**Task**
The entries below hold a line with "true Fdouble 8);" and a line with "- destruct Hc as [-> Hs].". Return those lines and all that lie between them, exactly and only.

*** Opening of Listed entries ***

Lemma from_bytes_ignores_trailing_witness :
  from_bytes [("id"%string, {| ftype := "INTEGER"; nullable := true |})]
    ([b8 1; b8 0; b8 0; b8 0; b8 0; b8 0; b8 0; b8 0; b8 5] ++ [b8 9; b8 9])
  = Ok [VInt 5].
Proof.
  apply (from_bytes_ignores_trailing
           [("id"%string, {| ftype := "INTEGER"; nullable := true |})] [VInt 5]).
  - constructor; [cbn; split; [reflexivity|lia]|constructor].
  - reflexivity.
Defined.

Lemma slice_from_short (size : Z) (data : bytes) (offset : Z) :
  len data < offset + size -> slice_from size data offset = Raise StructError.
Proof.
  intros H. unfold slice_from.
  destruct (Z.leb_spec (offset + size) (len data)); [lia|reflexivity].
Qed.

Lemma len_take_lt {A : Type} (n : nat) (l : list A) :
  (n < length l)%nat -> len (take n l) = Z.of_nat n.
Proof. intros H. unfold len. rewrite length_take. lia. Qed.

Lemma read_fixed_truncated (ft : string) (nl : bool) (form : format) (size : Z)
    (packed pre : bytes) (n : nat) :
  String.eqb ft "VARCHAR" = false -> TYPE_DICT ft = Some (form, size) ->
  len packed = size -> (n < length packed)%nat ->
  read_value {| ftype := ft; nullable := nl |} (pre ++ take n packed) (len pre)
  = Raise StructError.
Proof.
  intros Hv Ht Hl Hn. unfold read_value. cbn [ftype]. rewrite Hv, Ht.
  assert (Hs : slice_from size (pre ++ take n packed) (len pre) = Raise StructError).
  { apply slice_from_short. rewrite len_app, len_take_lt by exact Hn.
    unfold len in *. lia. }
  unfold TYPE_DICT in Ht.
  destruct (String.eqb ft "BOOLEAN");
    [| destruct (String.eqb ft "FLOAT"); [| destruct (String.eqb ft "INTEGER");
       [|discriminate]]];
    apply (f_equal (fun o => match o with Some p => p | None => (form, size) end)) in Ht;
    apply (f_equal fst) in Ht as Hf; apply (f_equal snd) in Ht as Hz;
    cbn [fst snd] in Hf, Hz; rewrite <- Hf, <- Hz in *;
    unfold struct_unpack_from; rewrite Hs; reflexivity.
Qed.

Lemma read_varchar_truncated (nl : bool) (u pre : bytes) (n : nat) :
  len u <= 65535 -> (n < length (be_bytes 2 (len u) ++ u))%nat ->
  read_value {| ftype := "VARCHAR"; nullable := nl |}
    (pre ++ take n (be_bytes 2 (len u) ++ u)) (len pre)
  = Raise StructError.
Proof.
  intros Hu Hn. unfold read_value. cbn [ftype].
  change (String.eqb "VARCHAR" "VARCHAR") with true. cbv beta iota.
  pose proof (len_take_lt n _ Hn) as Ht. pose proof (len_nonneg u) as Hnn.
  rewrite length_app, length_be_bytes in Hn. unfold struct_unpack_uint.
  destruct (Nat.lt_ge_cases n 2) as [Hlt|Hge].
  - rewrite slice_from_short; [reflexivity|]. rewrite len_app, Ht. lia.
  - rewrite take_app_ge by (rewrite length_be_bytes; exact Hge).
    rewrite length_be_bytes.
    rewrite (slice_from_eq _ pre (be_bytes 2 (len u)) (take (n - 2) u))
      by first [reflexivity | now rewrite len_be_bytes].
    cbn [mbind result_bind].
    rewrite be_int_be_bytes by (change (256 ^ Z.of_nat 2) with 65536; lia).
    rewrite slice_from_short; [reflexivity|].
    rewrite !len_app, len_be_bytes.
    assert (len (take (n - 2) u) = Z.of_nat (n - 2)) by (apply len_take_lt; lia).
    unfold len in *. lia.
Qed.

Lemma read_field_truncated (fi : field_info) (v : value) (chunk : list bytes) :
  field_conforms (""%string, fi) v -> pack_field fi v = Ok chunk ->
  forall (pre : bytes) (n : nat), (n < length (concat chunk))%nat ->
    read_field fi (pre ++ take n (concat chunk)) (len pre) = Raise StructError.
Proof.
  intros Hc Hp pre n Hn. destruct fi as [ft nl].
  assert (Hpres : forall packed : bytes,
            (n < length ([b8 1] ++ packed))%nat ->
            (forall m, (m < length packed)%nat ->
               read_value {| ftype := ft; nullable := true |}
                 ((pre ++ [b8 1]) ++ take m packed) (len (pre ++ [b8 1]))
               = Raise StructError) ->
            read_field {| ftype := ft; nullable := true |}
              (pre ++ take n ([b8 1] ++ packed)) (len pre) = Raise StructError).
  { intros packed Hlt Hv. unfold read_field. cbn [nullable]. unfold struct_unpack_uint.
    destruct n as [|m].
    - rewrite slice_from_short; [reflexivity|]. cbn [take]. rewrite app_nil_r. lia.
    - cbn [app take].
      rewrite (slice_from_eq _ pre [b8 1] (take m packed)) by reflexivity.
      cbn [mbind result_bind]. rewrite be_int_byte by lia.
      change (1 =? 0) with false. cbv beta iota.
      replace (pre ++ b8 1 :: take m packed) with ((pre ++ [b8 1]) ++ take m packed)
        by (rewrite <- app_assoc; reflexivity).
      replace (len pre + 1) with (len (pre ++ [b8 1]))
        by (rewrite len_app; reflexivity).
      apply Hv. cbn [app length] in Hlt. lia. }
  destruct v as [|b|z|bits|s]; cbn [field_conforms snd ftype nullable] in Hc.
  - cbn in Hc. subst nl. unfold pack_field in Hp. cbn [nullable] in Hp.
    apply Ok_inj in Hp. subst chunk. cbn in Hn.
    assert (n = 0%nat) by lia. subst n. unfold read_field. cbn [nullable].
    unfold struct_unpack_uint. rewrite slice_from_short; [reflexivity|].
    cbn [concat take app]. rewrite app_nil_r. lia.
  - subst ft. unfold pack_field in Hp. cbn -[b8] in Hp.
    destruct nl; apply Ok_inj in Hp; subst chunk; cbn [concat app] in *.
    + apply (Hpres [b8 (if b then 1 else 0)]); [exact Hn|]. intros m Hm.
      apply (read_fixed_truncated "BOOLEAN" true Fbool 1); try reflexivity. exact Hm.
    + unfold read_field. cbn [nullable].
      apply (read_fixed_truncated "BOOLEAN" false Fbool 1); try reflexivity. exact Hn.
  - destruct Hc as [-> Hz]. unfold pack_field in Hp.
    cbn -[be_bytes Z.pow] in Hp.
    destruct (Z.leb_spec (- 2 ^ 63) z); [|lia].
    destruct (Z.ltb_spec z (2 ^ 63)); [|lia]. cbn -[be_bytes] in Hp.
    destruct nl; apply Ok_inj in Hp; subst chunk; cbn [concat] in *;
      rewrite ?app_nil_r in *.
    + apply (Hpres (be_bytes 8 z)); [exact Hn|]. intros m Hm.
      apply (read_fixed_truncated "INTEGER" true Fint64 8); try reflexivity; try apply len_be_bytes; exact Hm.
    + cbn [app] in *. unfold read_field. cbn [nullable].
      apply (read_fixed_truncated "INTEGER" false Fint64 8); try reflexivity; try apply len_be_bytes; exact Hn.
  - destruct Hc as [-> Hz]. unfold pack_field in Hp.
    cbn -[be_bytes Z.pow] in Hp.
    destruct nl; apply Ok_inj in Hp; subst chunk; cbn [concat] in *;
      rewrite ?app_nil_r in *.
    + apply (Hpres (be_bytes 8 bits)); [exact Hn|]. intros m Hm.
      apply (read_fixed_truncated "FLOAT" true Fdouble 8); try reflexivity; try apply len_be_bytes; exact Hm.
    + cbn [app] in *. unfold read_field. cbn [nullable].
      apply (read_fixed_truncated "FLOAT" false Fdouble 8); try reflexivity; try apply len_be_bytes; exact Hn.
  - destruct Hc as [-> Hs]. unfold pack_field in Hp.
    cbn -[be_bytes Z.pow utf8_encode len] in Hp.
    destruct (utf8_encode s) as [u|]; [|contradiction].
    cbn [mbind result_bind] in Hp. unfold struct_pack_H_s in Hp.
    destruct (Z.leb_spec (len u) 65535); [|lia]. cbn [mbind result_bind] in Hp.
    destruct nl; apply Ok_inj in Hp; subst chunk; cbn [concat app] in *;
      rewrite ?app_nil_r in *.
    + apply (Hpres (be_bytes 2 (len u) ++ u)); [exact Hn|]. intros m Hm.
      apply read_varchar_truncated; assumption.
    + cbn [app] in *. unfold read_field. cbn [nullable].
      apply read_varchar_truncated; assumption.
Qed.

*** Close of Listed entries ***

**Written response**
      apply (read_fixed_truncated "FLOAT" true Fdouble 8); try reflexivity; try apply len_be_bytes; exact Hm.
    + cbn [app] in *. unfold read_field. cbn [nullable].
      apply (read_fixed_truncated "FLOAT" false Fdouble 8); try reflexivity; try apply len_be_bytes; exact Hn.
  - destruct Hc as [-> Hs]. unfold pack_field in Hp.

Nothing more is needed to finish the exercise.